I was not a happy reader during the two and a half days it took me to finish this book. I stayed up long into the wee hours to finish just one more chapter (and then just one more, and then just this one last one), and even when I did sleep, I got nightmares. From a book. I haven’t even seen the Swedish film yet. This has never, ever happened to me before.

There is this one scene where Larsson describes one of the supporting characters seeing a creature in the woods. It’s never fully explained and for some reason has stuck with me even though I’ve seen my share of gory horror films. I can’t do any better than he did at describing it, so I’m just going to include the passage:

“He could not imagine why anyone would want to spend their free time in such an isolated place. He felt suddenly uncomfortable when he shut the car door behind him. The forest seemed threatening, as if it were closing in around him. He sensed that he was being watched. He started towards the cabin, but he heard a rustling that made him stop short.
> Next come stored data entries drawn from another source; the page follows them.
(** X15. At mount, when [getSigner] gives a signer and [getAddress] a
    non-empty address, the page adopts that address: the account is the
    address, the signer and the contract of the form are bound to the
    signer, the error set by the check is none unless the load that
    follows sets one, the spinner is off, and nothing was stored or
    sent.  The calls are the two of the check, the signer request of
    the form, then those of the load for that address. *)
Theorem X15_mount_adopts_authorized_account
  (w : World) (eth : EthereumProvider) (s : Signer) (address : string) :
  ethereum w = Some eth ->
  getSigner eth = Ok s ->
  getAddress eth s = Ok address ->
  address <> "" ->
  let p := session w [] in
  account (app p) = Some address
  /\ signer (minter p) = Some s
  /\ contract (minter p)
     = Some (Build_Contract NFT_MINTER_CONTRACT_ADDRESS NFT_MINTER_ABI s)
  /\ loading (app p) = false
  /\ (exists made,
        calls p = ([GetSigner; GetAddress; GetSigner] ++ made)%list
        /\ forallb reads made = true)
  /\ filter spends (calls p) = [].
Proof.
  intros Hw Hs Hadd Ha p.
  subst p. rewrite (mount_authorized w eth s address Hw Hs Hadd Ha).
  match goal with
  | |- context [exec (App.fetchNFTs w (Some address)) ?q] =>
      destruct (fetchNFTs_outcome w (Some address) q)
        as (Hl & Hacc & _ & Hm & (made & Hcalls & Hreads) & _)
  end.
  cbn in Hacc, Hcalls.
  rewrite Hl, Hacc, Hm, Hcalls; cbn.
  repeat split; eauto.
  now apply reads_spend_nothing.
Qed.
(** [AnalysisService.start]. *)
Definition start (init_ok : bool) (cycles : list CycleEnv) (st : State)
    : exit_reason * State * list event :=
  if init_ok then main_loop cycles st else (InitFailed, st, []).

End AnalysisService.

(* ===================================================================== *)
(** ** Further operations of the services *)
(* ===================================================================== *)

(** [MetadataExtractor.get_real_metadata_only] (a static method). *)
Definition get_real_metadata_only (full_metadata : pyval) : res pyval :=
  processing_info ← py_get full_metadata "processing_info" (PDict []);
  real_metadata ← py_get full_metadata "real_metadata" (PDict []);
  Ret (PDict [("processing_info", processing_info);
              ("real_metadata", real_metadata)]).

(** [MetadataExtractor.get_placeholder_analysis_only] (a static method). *)
Definition get_placeholder_analysis_only (full_metadata : pyval) : res pyval :=
  processing_info ← py_get full_metadata "processing_info" (PDict []);
  placeholder_analysis ← py_get full_metadata "placeholder_analysis" (PDict []);
  Ret (PDict [("processing_info", processing_info);
              ("placeholder_analysis", placeholder_analysis)]).

(** The body of the [try] of [SQSHandler.get_queue_stats]; [response]
    is what [get_queue_attributes] gives, a dictionary or an
    exception. *)
Definition get_queue_stats_body (queue_url : string) (response : res pyval) : res pyval :=
  r ← response;
  attributes ← py_getitem r "Attributes";
  approximate_messages ←
    py_get attributes "ApproximateNumberOfMessages" (PInt 0) ≫= py_int;
  messages_in_flight ←
    py_get attributes "ApproximateNumberOfMessagesNotVisible" (PInt 0) ≫= py_int;
  messages_delayed ←
    py_get attributes "ApproximateNumberOfMessagesDelayed" (PInt 0) ≫= py_int;
  Ret (PDict [("queue_url", PStr queue_url);
              ("approximate_messages", PInt approximate_messages);
              ("messages_in_flight", PInt messages_in_flight);
              ("messages_delayed", PInt messages_delayed)]).

(** [SQSHandler.get_queue_stats]: an empty dictionary on any failure. *)
Definition get_queue_stats (queue_url : string) (response : res pyval) : pyval :=
  match get_queue_stats_body queue_url response with
  | Ret stats => stats
  | Raise _ => PDict []
  end.

(** One element of the list [DatabaseUpdater.get_failed_records]
    returns. *)
Definition failed_record_dict (id : positive) (r : ProcessingRecord) : pyval :=
  PDict [("id", PInt (Zpos id));
         ("upload_id", opt_pyval PStr (upload_id r));
         ("s3_bucket", s3_bucket r);
         ("s3_key", s3_key r);
         ("retry_count", PInt (retry_count r));
         ("error_message", opt_pyval PStr (error_message r))].

(** The filter of the query of [get_failed_records]. *)
Definition retryable (max_retries : Z) (r : ProcessingRecord) : bool :=
  String.eqb (processing_status r) "failed" && (retry_count r <? max_retries).

(** [DatabaseUpdater.get_failed_records]: the rows the query selects,
    in the order the store returns them (the query asks for none), or
    the empty list when the session or the query fails. *)
Definition get_failed_records (query_ok : bool) (d : Database) (max_retries : Z) : list pyval :=
  if query_ok then
    List.map (fun ir => failed_record_dict (fst ir) (snd ir))
      (List.filter (fun ir => retryable max_retries (snd ir)) (map_to_list (rows d)))
  else [].

(** backend/main.py, [upload_file]: the object key it stores an upload
    under, [f"{S3_PREFIX}/{user_id.strip()}/{subject_id.strip()}/{upload_id}{file_extension}"],
    from the two identifiers as stripped. *)
Definition upload_s3_key (prefix user_id subject_id upload_id file_extension : string) : string :=
  prefix +:+ "/" +:+ user_id +:+ "/" +:+ subject_id +:+ "/" +:+ upload_id +:+ file_extension.

(* ===================================================================== *)
(** * Notions used to state the properties *)
(* ===================================================================== *)

(** The inputs [_parse_fps] cannot read as a frame rate: a value that
    is not a string; a string without a slash that is no float literal;
    a string with a slash that does not split in exactly two parts, or
    with a part that is no float literal, or with a zero denominator. *)
Inductive unparsable : pyval -> Prop :=
  | unparsable_not_str v :
      (forall s, v <> PStr s) -> unparsable v
  | unparsable_number s e :
      py_in_str "/" (PStr s) = Ret false ->
      float_of_string s = Raise e ->
      unparsable (PStr s)
  | unparsable_shape s :
      py_in_str "/" (PStr s) = Ret true ->
      length (split "/" s) <> 2%nat ->
      unparsable (PStr s)
  | unparsable_numerator s num den e :
      py_in_str "/" (PStr s) = Ret true ->
      split "/" s = [num; den] ->
      float_of_string num = Raise e ->
      unparsable (PStr s)
  | unparsable_denominator s num den e :
      py_in_str "/" (PStr s) = Ret true ->
      split "/" s = [num; den] ->
      float_of_string den = Raise e ->
      unparsable (PStr s)
  | unparsable_zero_denominator s num den n d :
      py_in_str "/" (PStr s) = Ret true ->
      split "/" s = [num; den] ->
      float_of_string num = Ret n ->
      float_of_string den = Ret d ->
      PrimFloat.eqb d zero = true ->
      unparsable (PStr s).

(** The failures the specification names, read off the two runs of the
    probe tool: the tool is absent, a run times out, a run exits with a
    code other than zero, or the output does not decode. *)
Definition probe_failure (json_loads : string -> option pyval) (env : MsgEnv) : Prop :=
  ffprobe_version env = RunNotFound \/
  ffprobe_version env = RunTimeout \/
  (exists rc out err, ffprobe_version env = RunCompleted rc out err /\ rc <> 0) \/
  ffprobe_run env = RunNotFound \/
  ffprobe_run env = RunTimeout \/
  (exists rc out err, ffprobe_run env = RunCompleted rc out err /\ rc <> 0) \/
  (exists out err, ffprobe_run env = RunCompleted 0 out err /\ json_loads out = None).

(** The local files once the transfer has ended: a transfer that wrote
    [n] bytes leaves a file of that size at [local_filename]. *)
Definition after_transfer (fs : files) (local_filename : string) (written : option Z) : files :=
  match written with
  | Some n => <[local_filename := n]> fs
  | None => fs
  end.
He stared into the woods. It was dusk, silent with no wind. He stood there for two minutes with his nerves on full alert before, seeing it out of the corner of his eye, he realized that a figure was silently, slowly moving in the trees. When his eyes focused, he saw that the figure was standing perfectly still about thirty yards into the forest, staring at him. 

He felt a vague panic. He tried to make out details. He saw a dark, bony face. It appeared to be a dwarf, no more than half his own size, and dressed in something that looked like a tunic of pine branches and moss. A forest troll? A leprechaun? 

He held his breath. He felt the hairs rise on the back of his neck. 

Then he blinked six times and shook his head. When he looked again the creature had moved about ten yards to the right. There was nobody there.”

The irony of this passage is that it’s just a manifestation of this character’s fear of ghosts, the dark, and basically all things unknown. When you consider the fact that he is a seven-foot-tall blond giant with a plethora of genetic abnormalities that block all pain and give him the ability to throw punches like the Hulk, these fears should seem childish and laughable, but they actually turn out to be a huge part of his character.

This is the guy who almost kills Lisbeth near the end of the novel. He even buries her, and then loses his mind completely when she appears out of nowhere covered in blood and dirt to get her revenge. He knows that the creature in the forest was never real, but now here she is, seemingly back from the dead and about to hack him to pieces. Does it take a lot to imagine how terrified this dude would be? This aspect of his character serves a practical function by saving his life because Lisbeth realizes that he has some kind of mental illness and stops herself from killing him, but it also gives a whole new dimension to the encounter that I’ve never seen before.

Larsson portrays every other character – and there are probably close to two dozen in this book – with the same meticulous, rich detail. The plot is just as intricate and many-layered. And Salander is a total badass. I absolutely loved this book.

Again, I’ll remind you that this is a very adult series and you’ll have a miserable time reading it if you don’t have the required maturity yet or are just looking to be entertained. It gets deeper into some of the themes that came up in the previous book (The Girl With the Dragon Tattoo) and introduces some more compelling world issues as well. It’s fantastic, but it’s not light reading. Oh, and think about having the final book by your side as you finish this one up. You’re going to want it.